Testemunhas e Suspeitas
Serão ouvidos o assessor jurídico do DAE, o advogado Daniel Brond, e os fiscais Richard Artur Jr., Tarantieiras, Igorace, Danilo Rezende e Helder Ferreira. A Aeg Engenharia é suspeita de pagar propina a agentes públicos, incluindo vereadores, por meio de contratos com empresas fictícias ligadas a Luís Alberto Mantila Rodrigues Neto, preso na Operação Sevandija. Mantila, ex-diretor técnico do DAE, teria viabilizado a contratação dessas empresas.
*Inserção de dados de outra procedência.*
Lemma work_bound s : good s -> (work s <= 10 * size (unanswered (loans s)) + 1)%nat.
Proof.
  intros ((_ & d & Hd & Hc) & _). unfold work. rewrite Hd. pose proof (c_flight _ _ _ _ _ _ Hc) as Hf. unfold flight in Hf.
  assert (Hle : (length (requests (inbox s) ++ waiting d) <= size (unanswered (loans s)))%nat).
  { rewrite <- size_dom, <- (size_list_to_set (C := gset Z) _ (c_once _ _ _ _ _ _ Hc)). apply subseteq_size. intros t Hin%elem_of_list_to_set.
    destruct (core_listed _ _ _ _ _ _ _ Hc Hin) as (sector & b & (f & E) & _). apply elem_of_dom. eexists. by apply map_lookup_filter_Some. }
  unfold waiting in Hle. rewrite !length_app, length_fmap in Hle. unfold effort. destruct (busy s), (disp s); lia.
Qed.

(** Steps after which every lent buffer is one the drivers take. *)
Definition valid_step (s s' : sys) : Prop := step s s' /\ all_valid (loans s').

Lemma good_step s s' : good s -> valid_step s s' -> good s'.
Proof.
  intros Hg [Hst Hv']. pose proof Hg as (Hi & Hv & Hn). pose proof (step_inv _ _ Hi Hst) as Hi'.
  destruct Hst as [s s' Hst|tid lba b s Hl Hb Hap|s tid l Hl Hst|s m Hm].
  - by destruct (io_good _ _ Hg Hst) as [? _].
  - split; [done|]. split; [done|]. intros d. unfold read_blocks, request_read_block. destruct (negb _); apply Hn.
  - by split.
  - by split.
Qed.

(** C19: when every buffer lent is fit for DMA (in one page, whole sectors,
    aligned and mapped), every [read_blocks] is answered: from every state the
    system reaches, the moves of the dispatcher, the device and its interrupt,
    in whatever order they come and whether transfers succeed or fail, are at
    most ten for each thread that waits and one to start the dispatcher; and as
    long as a thread waits there is such a move.  So no request is lost, and
    the three do not wait for each other. *)
Theorem disk_answers driver tid m s0 s (Hd : driver_ok driver) (Ht : tid <> 0)
    (H0 : spawn_dispatcher driver tid (powered m) = Some s0) (Hr : rtc valid_step s0 s) :
  (forall n s', nsteps io_step n s s' -> (n <= 10 * size (unanswered (loans s)) + 1)%nat) /\
  (forall s', rtc io_step s s' -> (exists s'', io_step s' s'') \/
    forall t l, loans s !! t = Some l -> exists l', loans s' !! t = Some l' /\ l_sector l' = l_sector l /\ l_buf l' = l_buf l /\ l_status l' <> None).
Proof.
  assert (Hg : good s).
  { assert (Hg0 : good s0).
    { split; [by apply (disk_reachable_inv driver tid m); [..|exists s0]|]. injection H0 as <-. split; [by intros t l H|]. by intros d [= <-]. }
    clear H0. induction Hr as [s|s s1 s2 Hst _ IH]; [done|]. by eapply IH, good_step. }
  split.
  - intros n s' Hn. pose proof (work_bound s Hg). destruct (io_run _ _ _ Hg Hn) as (_ & _ & ?). lia.
  - intros s' (n & Hn)%rtc_nsteps. destruct (io_run _ _ _ Hg Hn) as (Hg' & Hk & _). destruct (io_progress s' Hg') as [H|Hall]; [by left|right].
    intros t l Hl. destruct (Hk t l Hl) as (l' & Hl' & E1 & E2). exists l'. split_and!; [done..|by eapply Hall].
Qed.

End system.
(** ** The drivers *)
Section virtio.
Context (kernel_virt_to_phys : Z -> option Z).

(** What a VirtIO device finds: the entry of the available ring behind the
    index names the chain of the request. *)
Definition virtio_transfer (d : Virtio.VirtioBlk) : option (Z * Z * Z) :=
  idx ← Virtio.avail d !! 1%nat;
  head ← Virtio.avail d !! Z.to_nat (2 + (idx - 1) mod U16 mod 4);
  match Virtio.device_chain 4 (Virtio.desc d) head with
  | [(_, _, false); (p, n, true); (_, _, true)] =>
      if Virtio.req_type (Virtio.req d) =? Virtio.BLK_T_IN then Some (Virtio.sector (Virtio.req d), p, n) else None
  | _ => None
  end.

(** [virtio_irq_handler] reports [Ok] for every used buffer: the status byte the
    device writes is not looked at. *)
#[global, refine] Instance virtio_dma : DmaDriver kernel_virt_to_phys Virtio.VirtioBlk (BD := Virtio.virtio_driver kernel_virt_to_phys) :=
  {| transfer := virtio_transfer; on_failure := Ok tt |}.
Proof.
  - intros d sector b d' Hd Hb _ E.
    destruct (Virtio.start_io_spec kernel_virt_to_phys Virtio.BLK_T_IN sector b (Z.lor Virtio.DESC_F_WRITE Virtio.DESC_F_NEXT) d Hd Hb)
      as [(Hok & p & Hp & idx & d1 & Hi & Hir & E1 & _ & Hc & Hreq & _ & Ha1 & Ha2 & _)|(e & E1 & _)]; cbn in E; unfold Virtio.virtio_start_read in E; rewrite E1 in E; [|done].
    injection E as <-. split; [done|]. exists p. split; [done|]. unfold virtio_transfer. rewrite Ha1. cbn [mbind option_bind].
    replace ((((idx + 1) mod U16 - 1) mod U16) mod 4) with (idx mod 4) by (unfold U16; lia). rewrite Ha2. cbn [mbind option_bind].
    rewrite Hc, Hreq. unfold Virtio.chain. destruct Hok as (? & ? & ? & ?). rewrite as_u32_small by (unfold U32; lia). done.
  - intros d sector b p Hd Hb Hdma Hp.
    destruct (Virtio.start_io_spec kernel_virt_to_phys Virtio.BLK_T_IN sector b (Z.lor Virtio.DESC_F_WRITE Virtio.DESC_F_NEXT) d Hd Hb)
      as [(_ & _ & _ & idx & d1 & _ & _ & E1 & _)|(e & _ & [?|?])]; [by exists d1|done|congruence].
Defined.
End virtio.

Section sd.
Context {D : Type} {MD : Mm.Mmio D} (cpu : Fdt.CpuType) {SH : Sd.Sdhci}.
Context (kernel_virt_to_phys : Z -> option Z) (Hphys : forall a p, kernel_virt_to_phys a = Some p -> 0 <= p < USIZE).

(** What an SD host controller finds: the last command, and the descriptor at
    the address it was given. *)
Definition sd_transfer (s : Sd.sd (D := D)) : option (Z * Z * Z) :=
  x ← last (Sd.issued (Sd.dev s));
  if (Sd.t_desc x =? Sd.desc_table_phys s) && ((Sd.t_command x =? 0x113a_0011) || (Sd.t_command x =? 0x123a_0037)) && (Sd.attr (Sd.seen s) =? 0x23)
  then Some (Sd.t_sector x, Sd.addr_lo (Sd.seen s) + Sd.addr_hi (Sd.seen s) * U32, Sd.length (Sd.seen s)) else None.

(** [sd_irq_handler] reports [IoError] when the error bit is set. *)
#[refine] Definition sd_dma : DmaDriver kernel_virt_to_phys (Sd.sd (D := D)) (BD := Sd.sd_driver cpu kernel_virt_to_phys) :=
  {| transfer := sd_transfer; on_failure := Err IoError |}.
Proof.
  - intros d sector b d' Hd Hb Hs E.
    destruct (Sd.start_io_ok cpu kernel_virt_to_phys d sector b Sd.XFER_MODE_DATA_DIR_READ Sd.SD_CMD17_READ_SINGLE Sd.SD_CMD18_READ_MULTIPLE Hd Hb Hs)
      as [(e & E1 & _)|(p & s' & Hok & Hp & E1 & (H1 & H2 & H3) & Hq & _ & _ & Hi)]; cbn in E; unfold Sd.sd_start_read in E; [by intros n; unfold Sd.command; destruct (n =? 1)|..];
      rewrite E1 in E; [done|]. injection E as <-.
    split; [done|]. exists p. split; [done|]. unfold sd_transfer. rewrite Hi, last_snoc. cbn [mbind option_bind Sd.t_desc Sd.t_command Sd.t_sector].
    rewrite Hq, Z.eqb_refl, H1, H2, (H3 (Hphys _ _ Hp)). unfold Sd.command. by destruct (_ =? 1).
  - intros d sector b p Hd Hb Hdma Hp. cbn. unfold Sd.sd_start_read, Sd.start_io.
    destruct (validate_spec b Hb) as [(_ & -> & _)|(Hno & _)]; [|done]. cbn [obind]. rewrite Hp. by eexists.
Defined.
End sd.

(** ** The heap

    The address space of the kernel, from start-up on, keeps buffers apart. *)
Section heap.
Context {A : Type} `{FrameAllocator A} (w : Kmap.world (A := A)) (sy : Kmap.symbols) (memory : Mem.Region) (fs stack tf : list Z).
Context (Hks : Kinit.kernel_space sy memory w fs stack tf).

Definition heap_buffer (b : buffer) : Prop := KERNEL_HEAP_START <= ptr b /\ ptr b + len b <= Kmap.KERNEL_HEAP_END w.

(** A buffer a driver takes lies in one page, at the same offset in its frame. *)
Lemma heap_buffer_frame b p : heap_buffer b -> dma_ok b -> Kmap.kernel_virt_to_phys w (ptr b) = Some p ->
  exists i f off, fs !! i = Some f /\ ptr b = KERNEL_HEAP_START + Z.of_nat i * 4096 + off /\ p = f + off /\ 0 <= off /\ off + len b <= 4096 /\ f mod 4096 = 0.
Proof.
  intros [H1 H2] (D1 & D2 & D3 & D4) Hp. rewrite (Kinit.ks_end _ _ _ _ _ _ Hks) in H2. unfold KERNEL_HEAP_START in *.
  set (i := Z.to_nat ((ptr b - 0xffff_ffff_c000_0000) / 4096)). destruct (lookup_lt_is_Some_2 fs i) as [f Hf]; [lia|].
  exists i, f, (ptr b mod 4096). assert (E : ptr b = KERNEL_HEAP_START + Z.of_nat i * 4096 + ptr b mod 4096) by (unfold KERNEL_HEAP_START; lia).
  rewrite E, (Kinit.space_heap _ _ _ _ _ _ _ _ (ptr b mod 4096) Hks Hf ltac:(lia)) in Hp. injection Hp as <-. unfold KERNEL_HEAP_START in E. split_and!; [done|done|done|lia|lia|].
  pose proof (Kinit.ks_frames _ _ _ _ _ _ Hks) as Ho. rewrite !Forall_app in Ho. destruct Ho as (_ & Ho & _). exact (proj1 (Forall_lookup_1 _ _ _ _ Ho Hf)).
Qed.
Investigação e Irregularidades
O atual superintendente do DAE, Daniel Son Campos, revelou que o próprio DAE aprovava mais obras do que eram realizadas. Dos R$ 68 milhões contratados, R$ 52 milhões foram pagos, mas apenas R$ 45 milhões foram executados. A investigação aponta discrepâncias entre os dados apresentados pela Aeg e o andamento real das obras, indicando a existência de superfaturamento.
Próximos Passos e Colaboração
O presidente da CPI, vereador Marcos Papa, espera que Daniel Brond forneça informações relevantes. A CPI também conta com a colaboração de uma sindicância interna do DAE, que já encaminhou documentos importantes ao Ministério Público e à Polícia Federal. A Aeg Engenharia afirma acompanhar as investigações e colaborar com as autoridades, tendo solicitado acesso ao relatório da sindicância do DAE. A CPI tem 120 dias para concluir seus trabalhos.